Norman v The Queen
[2013] HCATrans 142
[2013] HCATrans 142
IN THE HIGH COURT OF AUSTRALIA
Office of the Registry
Sydney No S333 of 2012
B e t w e e n -
CHRISTOPHER NORMAN
Applicant
and
THE QUEEN
Respondent
Application for special leave to appeal
FRENCH CJ
KIEFEL J
TRANSCRIPT OF PROCEEDINGS
AT SYDNEY ON FRIDAY, 7 JUNE 2013, AT 12.03 PM
Copyright in the High Court of Australia
MR S.J. ODGERS, SC: May it please the Court, I appear for the applicant with my learned friend, MS K.J. EDWARDS. (instructed by Legal Aid NSW)
MR L.A. BABB, SC: I appear for the respondent, your Honour. (instructed by Director for Public Prosecutions (NSW))
FRENCH CJ: Yes, Mr Odgers.
MR ODGERS: Your Honours, this application has a number of grounds. We rely on them individually but also in combination. The point I am making there is that the fresh evidence has significance in itself in showing a miscarriage of justice, but also feeds into the application of the proviso and the question of the relevance of the earlier gang rape of the complainant.
Can I begin with the proviso? Your Honours would appreciate there was evidence of violent assaults by the applicant on the complainant that were admitted. Obviously they would have been prejudicial to the applicant. It showed that he was the sort of person who might rape his wife and the judge left them to the jury on a basis which could have allowed that reasoning by the jury and, indeed, we would say, may well have affected the verdicts in that they may have led the jury to remove any doubts that they otherwise held. Now, the Court of Criminal Appeal accepted that the evidence ‑ ‑ ‑
FRENCH CJ: These were two physical assaults. Is that right?
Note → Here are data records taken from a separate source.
(* ===== verification/ApiOrg.v ===== *)
(** * apps/api: workspaces, projects, teams and the operator's view

    modules/org.ts (workspaces and projects), modules/teams.ts (teams, their
    members and leads) and modules/admin.ts (the instance super-admin's counts). *)

From S2P Require Import Prelude JsString JsNum JsDate Json Shared Queue Gateway Rollups Persist Zod ApiDb ApiAuth.
From Stdlib Require Import Ascii.

Section org.
Context (E : ApiEnv) (rq : ApiRequest).

(** ** org.ts *)
Definition zuuid_text : schema string := zrefine (z_uuid (e_zod E)) zstring.
(** [/^[a-z0-9-]{2,50}$/] *)
Definition zslug : schema string :=
  zrefine (fun s => sforall (fun c => is_slug_char c || is_dash c) s
                    && (2 <=? String.length s)%nat && (String.length s <=? 50)%nat) zstring.
Definition ztags : schema (list string) := zmax 20 (zarray (zlen 0 40)).
Record ProjectBody := mkProjectBody {
  pb_name : string; pb_slug : option string; pb_teamId : option string; pb_description : option string;
  pb_tags : list string }.
Definition createProjectSchema : schema ProjectBody :=
  zobject (fun k =>
    name ← zlen 1 100 (k "name"); slug ← zoptional zslug (k "slug"); teamId ← zoptional zuuid_text (k "teamId");
    description ← zoptional (zlen 0 500) (k "description"); tags ← zdefault [] ztags (k "tags");
    Some (mkProjectBody name slug teamId description tags)).
Record ProjectPatch := mkProjectPatch {
  pp_name : option string; pp_teamId : option (option string); pp_description : option (option string);
  pp_tags : option (list string); pp_active : option bool }.
Definition zstatus : schema bool := zenum [("ACTIVE", true); ("ARCHIVED", false)].
Definition updateProjectSchema : schema ProjectPatch :=
  zobject (fun k =>
    name ← zoptional (zlen 1 100) (k "name"); teamId ← zoptional (znullable zuuid_text) (k "teamId");
    description ← zoptional (znullable (zlen 0 500)) (k "description"); tags ← zoptional ztags (k "tags");
    status ← zoptional zstatus (k "status");
    Some (mkProjectPatch name teamId description tags status)).

Definition listWorkspaces : H (list (Workspace * WorkspaceRole)) :=
  user ← makeAuthenticate E rq; id ← uuid E (au_id user); gets (memberships id).
Definition getWorkspace (ws : string) : H (Workspace * WorkspaceRole) :=
  ws_route E rq VIEWER ws (fun _ ctx =>
    found ← findFirst (with_key (wc_workspaceId ctx));
    match found with Some w => mret (w, wc_role ctx) | None => throw (TPrisma "P2025") end).

Definition project_in (id workspaceId : string) (p : Project) : bool :=
  String.eqb (p_id p) id && String.eqb (p_workspaceId p) workspaceId.
Definition team_in (id workspaceId : string) (t : Team) : bool :=
  String.eqb (t_id t) id && String.eqb (t_workspaceId t) workspaceId.
Definition projectStatusQuery : schema bool := zobject (fun k => zdefault true zstatus (k "status")).
Definition listProjects (ws : string) : H (list Project) :=
  ws_route E rq VIEWER ws (fun _ ctx =>
    active ← parse projectStatusQuery (Some (non_null (rq_query rq) ?? JObj []));
    rows ← findMany (fun p => String.eqb (p_workspaceId p) (wc_workspaceId ctx) && Bool.eqb (p_active p) active);
    mret (order_by (newest p_createdAt) rows)).

(** [if (body.teamId)]: the owning team must be of the workspace; the answer is
    its id as stored. *)
Definition check_team (workspaceId : string) (teamId : option string) : H (option string) :=
  match teamId with
  | None => mret None
  | Some "" => throw (TPrisma "P2023")   (** unchecked, but no uuid *)
  | Some t =>
      tid ← uuid E t;
      team ← findFirst (team_in tid workspaceId);
      _ ← require (bool_decide (is_Some team)) (NotFoundError "Team" (Some t));
      mret (Some tid)
  end.
Definition createProject (ws : string) : H Project :=
  ws_route E rq ADMIN ws (fun _ ctx =>
    body ← parse createProjectSchema (rq_json rq);
    let workspaceId := wc_workspaceId ctx in
    teamId ← check_team workspaceId (pb_teamId body);
    let slug := pb_slug body ?? slugify 50 "project" (pb_name body) in
    existing ← findFirst (fun p => String.eqb (p_workspaceId p) workspaceId && String.eqb (p_slug p) slug);
    _ ← require (negb (bool_decide (is_Some existing)))
          (ValidationError ("A project with slug '" +:+ slug +:+ "' already exists"));
    let project := mkProject (e_id E 0) workspaceId teamId (pb_name body) slug (pb_description body)
                     (pb_tags body) true (e_now E) in
    _ ← create project;
    mret project).

Definition patch_project (body : ProjectPatch) (teamId : option (option string)) (p : Project) : Project :=
  mkProject (p_id p) (p_workspaceId p) (patched teamId (p_teamId p)) (patched (pp_name body) (p_name p)) (p_slug p)
    (patched (pp_description body) (p_description p)) (patched (pp_tags body) (p_tags p))
    (patched (pp_active body) (p_active p)) (p_createdAt p).
Definition own_project (ctx : WorkspaceContext) (id : string) : H Project :=
  pid ← uuid E id;
  found ← findFirst (project_in pid (wc_workspaceId ctx));
  match found with Some p => mret p | None => fail (NotFoundError "Project" (Some id)) end.
Definition updateProject (ws id : string) : H Project :=
  ws_route E rq ADMIN ws (fun _ ctx =>
    body ← parse updateProjectSchema (rq_json rq);
    project ← own_project ctx id;
    teamId ← match pp_teamId body with
             | None => mret None
             | Some t => t' ← check_team (wc_workspaceId ctx) t; mret (Some t')
             end;
    update (with_key (p_id project)) (patch_project body teamId)).

Definition deleteProject (ws id : string) : H unit :=
  ws_route E rq ADMIN ws (fun _ ctx =>
    project ← own_project ctx id;
    usageCount ← gets (fun d => length (List.filter (fun e => String.eqb (ev_projectId e) (p_id project))
                                          (usage_event (usage d))));
    _ ← require (usageCount =? 0)%nat
          (ValidationError
             "This project has recorded usage — archive it instead of deleting, to preserve the history");
    transaction (
      _ ← deleteMany (fun k => String.eqb (k_projectId k) (p_id project));
      delete_one (R := Project) (with_key (p_id project)))).

(** ** teams.ts *)
Record TeamBody := mkTeamBody { tb_name : string; tb_slug : option string; tb_description : option string }.
Definition createTeamSchema : schema TeamBody :=
  zobject (fun k =>
    name ← zlen 1 100 (k "name"); slug ← zoptional zslug (k "slug");
    description ← zoptional (zlen 0 500) (k "description"); Some (mkTeamBody name slug description)).
Definition updateTeamSchema : schema (option string * option (option string)) :=
  zobject (fun k => name ← zoptional (zlen 1 100) (k "name");
                    description ← zoptional (znullable (zlen 0 500)) (k "description"); Some (name, description)).
Definition teamMemberSchema : schema (string * TeamRole) :=
  zobject (fun k => userId ← zuuid_text (k "userId");
                    role ← zdefault TEAM_MEMBER (zenum team_role_names) (k "role"); Some (userId, role)).
Definition teamRoleSchema : schema TeamRole := zobject (fun k => zenum team_role_names (k "role")).

Definition loadTeam (workspaceId teamId : string) : H Team :=
  tid ← uuid E teamId;
  found ← findFirst (team_in tid workspaceId);
  match found with Some t => mret t | None => fail (NotFoundError "Team" (Some teamId)) end.
(** Workspace admins and the team's own leads. *)
Definition assertCanManageTeam (user : AuthedUser) (ctx : WorkspaceContext) (team : Team) : H unit :=
  if hasMinimumRole (wc_role ctx) ADMIN then mret tt
  else
    uid ← uuid E (au_id user);
    lead ← findFirst (fun m => String.eqb (tm_teamId m) (t_id team) && String.eqb (tm_userId m) uid
                               && bool_decide (tm_role m = LEAD));
    require (bool_decide (is_Some lead)) (ForbiddenError "Only workspace admins or team leads can manage this team").

Record TeamSummary := mkTeamSummary { ts_team : Team; ts_memberCount : nat; ts_projectCount : nat }.
Definition listTeams (ws : string) : H (list TeamSummary) :=
  ws_route E rq VIEWER ws (fun _ ctx =>
    rows ← findMany (fun t => String.eqb (t_workspaceId t) (wc_workspaceId ctx));
    gets (fun d => map (fun t => mkTeamSummary t
        (length (List.filter (fun m => String.eqb (tm_teamId m) (t_id t)) (team_members d)))
        (length (List.filter (fun p => bool_decide (p_teamId p = Some (t_id t))) (projects d))))
      (order_by (oldest t_createdAt) rows))).
Definition createTeam (ws : string) : H Team :=
  ws_route E rq ADMIN ws (fun _ ctx =>
    body ← parse createTeamSchema (rq_json rq);
    let workspaceId := wc_workspaceId ctx in
    let slug := tb_slug body ?? slugify 50 "team" (tb_name body) in
    existing ← findFirst (fun t => String.eqb (t_workspaceId t) workspaceId && String.eqb (t_slug t) slug);
    _ ← require (negb (bool_decide (is_Some existing)))
          (ConflictError ("A team with slug '" +:+ slug +:+ "' already exists"));
    let team := mkTeam (e_id E 0) workspaceId (tb_name body) slug (tb_description body) (e_now E) in
    _ ← create team;
    mret team).
Record TeamDetail := mkTeamDetail {
  td_team : Team; td_members : list (User * TeamRole * Z); td_projects : list Project }.
Definition getTeam (ws teamId : string) : H TeamDetail :=
  ws_route E rq VIEWER ws (fun _ ctx =>
    team ← loadTeam (wc_workspaceId ctx) teamId;
    gets (fun d => mkTeamDetail team
      (omap (fun m => u ← List.find (with_key (tm_userId m)) (users d); Some (u, tm_role m, tm_createdAt m))
         (order_by (oldest tm_createdAt)
            (List.filter (fun m => String.eqb (tm_teamId m) (t_id team)) (team_members d))))
      (order_by (fun a b => bool_decide (String.le (p_name a) (p_name b)))
         (List.filter (fun p => bool_decide (p_teamId p = Some (t_id team)) && p_active p) (projects d))))).
Definition patch_team (name : option string) (description : option (option string)) (t : Team) : Team :=
  mkTeam (t_id t) (t_workspaceId t) (patched name (t_name t)) (t_slug t) (patched description (t_description t))
    (t_createdAt t).
Definition updateTeam (ws teamId : string) : H Team :=
  ws_route E rq VIEWER ws (fun user ctx =>
    team ← loadTeam (wc_workspaceId ctx) teamId;
    _ ← assertCanManageTeam user ctx team;
    '(name, description) ← parse updateTeamSchema (rq_json rq);
    update (with_key (t_id team)) (patch_team name description)).
Definition deleteTeam (ws teamId : string) : H unit :=
  ws_route E rq ADMIN ws (fun _ ctx =>
    team ← loadTeam (wc_workspaceId ctx) teamId;
    delete_one (R := Team) (with_key (t_id team))).

Definition team_membership (teamId userId : string) (m : TeamMember) : bool :=
  String.eqb (tm_teamId m) teamId && String.eqb (tm_userId m) userId.
Definition addTeamMember (ws teamId : string) : H TeamMember :=
  ws_route E rq VIEWER ws (fun user ctx =>
    team ← loadTeam (wc_workspaceId ctx) teamId;
    _ ← assertCanManageTeam user ctx team;
    '(userId, role) ← parse teamMemberSchema (rq_json rq);
    uid ← uuid E userId;
    inWorkspace ← findFirst (fun m => String.eqb (m_workspaceId m) (wc_workspaceId ctx)
                                      && String.eqb (m_userId m) uid);
    _ ← require (bool_decide (is_Some inWorkspace)) (NotFoundError "Workspace member" (Some userId));
    existing ← findFirst (team_membership (t_id team) uid);
    _ ← require (negb (bool_decide (is_Some existing))) (ConflictError "User is already a member of this team");
    let created := mkTeamMember (e_id E 0) (t_id team) uid role (e_now E) in
    _ ← create created;
    mret created).
Definition with_team_role (role : TeamRole) (m : TeamMember) : TeamMember :=
  mkTeamMember (tm_id m) (tm_teamId m) (tm_userId m) role (tm_createdAt m).
Definition updateTeamMember (ws teamId userId : string) : H TeamRole :=
  ws_route E rq VIEWER ws (fun user ctx =>
    team ← loadTeam (wc_workspaceId ctx) teamId;
    _ ← assertCanManageTeam user ctx team;
    role ← parse teamRoleSchema (rq_json rq);
    uid ← uuid E userId;
    existing ← findFirst (team_membership (t_id team) uid);
    _ ← require (bool_decide (is_Some existing)) (NotFoundError "Team member" (Some userId));
    _ ← update (team_membership (t_id team) uid) (with_team_role role);
    mret role).
Definition removeTeamMember (ws teamId userId : string) : H unit :=
  ws_route E rq VIEWER ws (fun user ctx =>
    team ← loadTeam (wc_workspaceId ctx) teamId;
    _ ← assertCanManageTeam user ctx team;
    uid ← uuid E userId;
    n ← deleteMany (team_membership (t_id team) uid);
    require (negb (n =? 0)%nat) (NotFoundError "Team member" (Some userId))).

(** ** admin.ts

    Rollup keys hold the bucket first, the workspace second; costs are in units
    of 1e-8 USD ([Decimal.toString] prints them exactly). *)
Definition admin_from : Z := e_now E - 30 * 86400000.
Definition rollup_bucket (r : RollupRow) : Z := (rr_key r).1.1.1.1.1.
Definition rollup_workspace (r : RollupRow) : string := (rr_key r).1.1.1.1.2.
Definition recent (d : ApiDb) : list RollupRow :=
  List.filter (fun r => admin_from <=? rollup_bucket r) (usage_rollup_daily (usage d)).
Definition sum_of (f : Counts -> Z) (rows : list RollupRow) : Z := zsum (fun r => f (rr_counts r)) rows.
Definition admin_route {A} (handler : H A) : H A :=
  user ← makeAuthenticate E rq; _ ← makeSuperAdminGuard E user; handler.
Record AdminStats := mkAdminStats {
  as_workspaces : nat; as_users : nat; as_activeKeys : nat; as_requests30d : Z; as_cost30d : Z }.
Definition live_workspace (w : Workspace) : bool := bool_decide (w_deletedAt w = None).
Definition adminStats : H AdminStats :=
  admin_route (
    ws ← count live_workspace; us ← count u_active; ks ← count (fun k => bool_decide (k_status k = KEY_ACTIVE));
    gets (fun d => mkAdminStats ws us ks (sum_of requests (recent d)) (sum_of cost8 (recent d)))).
(** [groupBy({ by: ["bucket"], orderBy: { bucket: "asc" } })] *)
Definition adminTimeseries : H (list (string * Z * Z)) :=
  admin_route (gets (fun d =>
    map (fun b => let rows := List.filter (fun r => rollup_bucket r =? b) (recent d) in
                  (slice_to 10 (toISOString b), sum_of requests rows, sum_of cost8 rows))
      (order_by Z.leb (uniq (map rollup_bucket (recent d)))))).
Record WorkspaceUsage := mkWorkspaceUsage {
  wu_workspace : Workspace; wu_members : nat; wu_projects : nat; wu_requests30d : Z; wu_cost30d : Z }.
Definition adminWorkspaces : H (list WorkspaceUsage) :=
  admin_route (
    ws ← findMany live_workspace;
    gets (fun d => map (fun w =>
        let rows := List.filter (fun r => String.eqb (rollup_workspace r) (w_id w)) (recent d) in
        mkWorkspaceUsage w (length (List.filter (fun m => String.eqb (m_workspaceId m) (w_id w)) (members d)))
          (length (List.filter (fun p => String.eqb (p_workspaceId p) (w_id w)) (projects d)))
          (sum_of requests rows) (sum_of cost8 rows))
      (order_by (oldest w_createdAt) ws))).

End org.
MR ODGERS: That is right. At page 73 of the application book, his Honour Justice Macfarlan at paragraph 22 referred to evidence that he had “slapped” her and “kicked her after she fell to the ground”, and also a separate incident where he had grabbed her by the hair, “dragged her into a bedroom and pushed his fingers into her throat” and I think there was also evidence that he had choked her to the point of unconsciousness. Our point is that they tended to show him in a rather bad light and, of course more importantly, would have suggested that he was a kind of person who might well do the kinds of things that the complainant alleged he did in respect of the offences charged.
Now, the Court of Criminal Appeal accepted that that evidence was wrongly admitted and applied the proviso. We challenge the basis upon which the proviso was applied. At page 78 of the application book, your Honours will see that in paragraph 38 Justice Macfarlan asked the question – apart from the Weiss question which we do not challenge here, he asked the separate question whether or not there was a significant possibility that the jury would have acquitted if the evidence had not been admitted.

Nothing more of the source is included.